Records from a collection
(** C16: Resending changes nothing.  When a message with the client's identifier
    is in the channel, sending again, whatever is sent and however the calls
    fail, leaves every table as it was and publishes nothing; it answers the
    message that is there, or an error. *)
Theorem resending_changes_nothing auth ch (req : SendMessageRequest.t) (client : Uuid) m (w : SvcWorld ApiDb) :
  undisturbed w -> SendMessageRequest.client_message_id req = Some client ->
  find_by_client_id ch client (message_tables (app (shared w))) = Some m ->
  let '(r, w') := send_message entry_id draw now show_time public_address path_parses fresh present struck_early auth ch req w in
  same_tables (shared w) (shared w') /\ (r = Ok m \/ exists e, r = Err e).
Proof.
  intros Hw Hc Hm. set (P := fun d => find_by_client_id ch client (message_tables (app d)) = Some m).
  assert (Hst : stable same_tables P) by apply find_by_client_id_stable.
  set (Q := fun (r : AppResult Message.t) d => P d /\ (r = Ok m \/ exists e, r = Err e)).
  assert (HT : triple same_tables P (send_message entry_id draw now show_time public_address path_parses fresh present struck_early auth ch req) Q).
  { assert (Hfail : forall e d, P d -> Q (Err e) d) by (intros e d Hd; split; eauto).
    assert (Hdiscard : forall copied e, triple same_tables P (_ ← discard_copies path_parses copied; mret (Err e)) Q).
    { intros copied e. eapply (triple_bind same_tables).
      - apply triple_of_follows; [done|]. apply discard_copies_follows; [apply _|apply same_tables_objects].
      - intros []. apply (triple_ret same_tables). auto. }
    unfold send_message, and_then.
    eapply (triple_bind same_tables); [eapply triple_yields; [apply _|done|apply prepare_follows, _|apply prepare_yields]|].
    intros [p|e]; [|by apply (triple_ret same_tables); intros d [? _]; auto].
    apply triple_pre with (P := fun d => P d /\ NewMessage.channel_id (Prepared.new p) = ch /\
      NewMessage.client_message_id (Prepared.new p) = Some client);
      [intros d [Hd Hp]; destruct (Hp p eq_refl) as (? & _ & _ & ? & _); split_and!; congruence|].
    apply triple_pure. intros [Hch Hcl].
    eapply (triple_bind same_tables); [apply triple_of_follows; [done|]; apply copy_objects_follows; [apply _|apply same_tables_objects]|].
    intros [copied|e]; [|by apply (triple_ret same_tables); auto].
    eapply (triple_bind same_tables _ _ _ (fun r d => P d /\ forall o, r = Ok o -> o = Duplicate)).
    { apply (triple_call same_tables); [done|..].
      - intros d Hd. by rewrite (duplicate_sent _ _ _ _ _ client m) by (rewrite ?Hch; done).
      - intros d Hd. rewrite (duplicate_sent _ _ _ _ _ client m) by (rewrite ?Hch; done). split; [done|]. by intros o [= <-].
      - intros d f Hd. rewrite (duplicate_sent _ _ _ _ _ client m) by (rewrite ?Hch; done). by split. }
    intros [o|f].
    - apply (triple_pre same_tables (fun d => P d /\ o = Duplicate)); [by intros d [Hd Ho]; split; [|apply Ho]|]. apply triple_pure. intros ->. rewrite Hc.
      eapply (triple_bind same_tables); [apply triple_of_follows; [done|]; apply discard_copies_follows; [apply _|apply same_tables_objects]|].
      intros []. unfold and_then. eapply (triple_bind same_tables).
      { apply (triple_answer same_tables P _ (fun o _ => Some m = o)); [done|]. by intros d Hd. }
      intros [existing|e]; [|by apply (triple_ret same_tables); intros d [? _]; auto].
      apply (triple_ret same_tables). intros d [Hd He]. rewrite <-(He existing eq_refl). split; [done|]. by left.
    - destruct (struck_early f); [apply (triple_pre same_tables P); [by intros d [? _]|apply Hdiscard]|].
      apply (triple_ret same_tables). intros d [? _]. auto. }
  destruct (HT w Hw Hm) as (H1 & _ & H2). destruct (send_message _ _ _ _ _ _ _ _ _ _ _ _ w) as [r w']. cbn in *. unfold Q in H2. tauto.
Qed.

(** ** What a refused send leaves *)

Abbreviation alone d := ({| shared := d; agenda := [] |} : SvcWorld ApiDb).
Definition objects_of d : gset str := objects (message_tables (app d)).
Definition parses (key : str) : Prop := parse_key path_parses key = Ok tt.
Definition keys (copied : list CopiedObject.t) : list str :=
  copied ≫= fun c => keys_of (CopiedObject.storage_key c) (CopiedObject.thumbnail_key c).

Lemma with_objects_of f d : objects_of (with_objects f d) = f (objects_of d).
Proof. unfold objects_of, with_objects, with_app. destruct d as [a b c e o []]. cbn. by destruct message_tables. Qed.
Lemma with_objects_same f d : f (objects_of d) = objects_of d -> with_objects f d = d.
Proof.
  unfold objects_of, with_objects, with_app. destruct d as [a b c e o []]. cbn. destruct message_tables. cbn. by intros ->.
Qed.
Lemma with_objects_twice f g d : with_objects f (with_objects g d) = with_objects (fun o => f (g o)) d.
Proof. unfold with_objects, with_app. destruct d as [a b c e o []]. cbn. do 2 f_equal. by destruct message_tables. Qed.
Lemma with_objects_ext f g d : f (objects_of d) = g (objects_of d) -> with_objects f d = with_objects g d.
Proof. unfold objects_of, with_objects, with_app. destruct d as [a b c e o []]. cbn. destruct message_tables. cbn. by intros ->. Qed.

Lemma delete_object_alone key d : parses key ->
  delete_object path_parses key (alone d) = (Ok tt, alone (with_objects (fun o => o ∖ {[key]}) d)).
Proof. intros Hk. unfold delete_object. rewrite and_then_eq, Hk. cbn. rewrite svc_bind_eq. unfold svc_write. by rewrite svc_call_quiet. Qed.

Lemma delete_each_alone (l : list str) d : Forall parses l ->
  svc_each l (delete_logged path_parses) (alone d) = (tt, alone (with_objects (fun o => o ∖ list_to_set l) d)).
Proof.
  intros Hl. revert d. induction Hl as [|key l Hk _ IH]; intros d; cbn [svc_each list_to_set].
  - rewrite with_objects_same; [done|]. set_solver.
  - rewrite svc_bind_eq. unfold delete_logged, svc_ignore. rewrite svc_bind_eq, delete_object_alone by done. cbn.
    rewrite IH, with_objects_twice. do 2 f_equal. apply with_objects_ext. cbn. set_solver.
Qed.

---

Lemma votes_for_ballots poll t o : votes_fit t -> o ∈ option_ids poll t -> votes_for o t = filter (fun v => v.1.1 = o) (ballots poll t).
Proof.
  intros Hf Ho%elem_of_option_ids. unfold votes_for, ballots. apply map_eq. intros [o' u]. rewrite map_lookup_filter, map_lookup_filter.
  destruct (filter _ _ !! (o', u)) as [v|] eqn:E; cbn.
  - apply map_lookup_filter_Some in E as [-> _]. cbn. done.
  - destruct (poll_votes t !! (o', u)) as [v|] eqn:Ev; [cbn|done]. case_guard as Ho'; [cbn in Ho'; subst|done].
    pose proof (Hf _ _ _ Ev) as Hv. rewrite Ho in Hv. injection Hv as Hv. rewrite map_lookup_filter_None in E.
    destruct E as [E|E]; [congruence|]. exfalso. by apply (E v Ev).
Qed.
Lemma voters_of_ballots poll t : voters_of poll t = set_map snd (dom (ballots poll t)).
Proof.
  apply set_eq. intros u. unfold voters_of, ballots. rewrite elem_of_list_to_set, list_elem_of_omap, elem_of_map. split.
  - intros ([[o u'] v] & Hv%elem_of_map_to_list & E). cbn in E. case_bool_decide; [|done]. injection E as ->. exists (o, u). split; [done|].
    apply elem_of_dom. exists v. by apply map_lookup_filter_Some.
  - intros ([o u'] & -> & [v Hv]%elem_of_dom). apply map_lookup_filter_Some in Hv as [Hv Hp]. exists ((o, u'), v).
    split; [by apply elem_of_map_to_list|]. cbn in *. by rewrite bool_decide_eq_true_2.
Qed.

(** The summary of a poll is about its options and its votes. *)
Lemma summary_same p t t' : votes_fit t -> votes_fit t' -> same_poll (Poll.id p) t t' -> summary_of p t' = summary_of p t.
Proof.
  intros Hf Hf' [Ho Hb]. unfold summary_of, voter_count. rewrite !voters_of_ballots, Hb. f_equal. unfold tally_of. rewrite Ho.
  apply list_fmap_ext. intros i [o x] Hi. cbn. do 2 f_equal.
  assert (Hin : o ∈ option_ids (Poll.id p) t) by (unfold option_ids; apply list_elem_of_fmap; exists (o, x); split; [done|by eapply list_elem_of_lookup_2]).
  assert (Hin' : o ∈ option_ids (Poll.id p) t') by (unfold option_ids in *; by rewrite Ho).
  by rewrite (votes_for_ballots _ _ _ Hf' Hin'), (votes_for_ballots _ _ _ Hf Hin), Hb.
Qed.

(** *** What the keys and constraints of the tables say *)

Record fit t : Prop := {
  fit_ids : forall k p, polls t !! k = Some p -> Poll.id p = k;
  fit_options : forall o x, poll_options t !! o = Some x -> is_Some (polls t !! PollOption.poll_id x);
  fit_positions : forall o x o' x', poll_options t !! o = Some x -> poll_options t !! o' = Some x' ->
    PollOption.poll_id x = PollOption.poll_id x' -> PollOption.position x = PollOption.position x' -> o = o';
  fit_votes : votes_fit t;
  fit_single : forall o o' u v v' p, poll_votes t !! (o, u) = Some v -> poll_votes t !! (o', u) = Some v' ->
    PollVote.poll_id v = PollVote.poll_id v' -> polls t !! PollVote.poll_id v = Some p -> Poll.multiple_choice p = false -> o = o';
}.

#### [BRIEF]
From the data above, return every line from the line that has "assert (Hdiscard : forall" up to and including the line that has "copy_objects_follows; [apply _|apply same_tables_objects]|].", exactly.

#### [COMPLETED EXERCISE]
    assert (Hdiscard : forall copied e, triple same_tables P (_ ← discard_copies path_parses copied; mret (Err e)) Q).
    { intros copied e. eapply (triple_bind same_tables).
      - apply triple_of_follows; [done|]. apply discard_copies_follows; [apply _|apply same_tables_objects].
      - intros []. apply (triple_ret same_tables). auto. }
    unfold send_message, and_then.
    eapply (triple_bind same_tables); [eapply triple_yields; [apply _|done|apply prepare_follows, _|apply prepare_yields]|].
    intros [p|e]; [|by apply (triple_ret same_tables); intros d [? _]; auto].
    apply triple_pre with (P := fun d => P d /\ NewMessage.channel_id (Prepared.new p) = ch /\
      NewMessage.client_message_id (Prepared.new p) = Some client);
      [intros d [Hd Hp]; destruct (Hp p eq_refl) as (? & _ & _ & ? & _); split_and!; congruence|].
    apply triple_pure. intros [Hch Hcl].
    eapply (triple_bind same_tables); [apply triple_of_follows; [done|]; apply copy_objects_follows; [apply _|apply same_tables_objects]|].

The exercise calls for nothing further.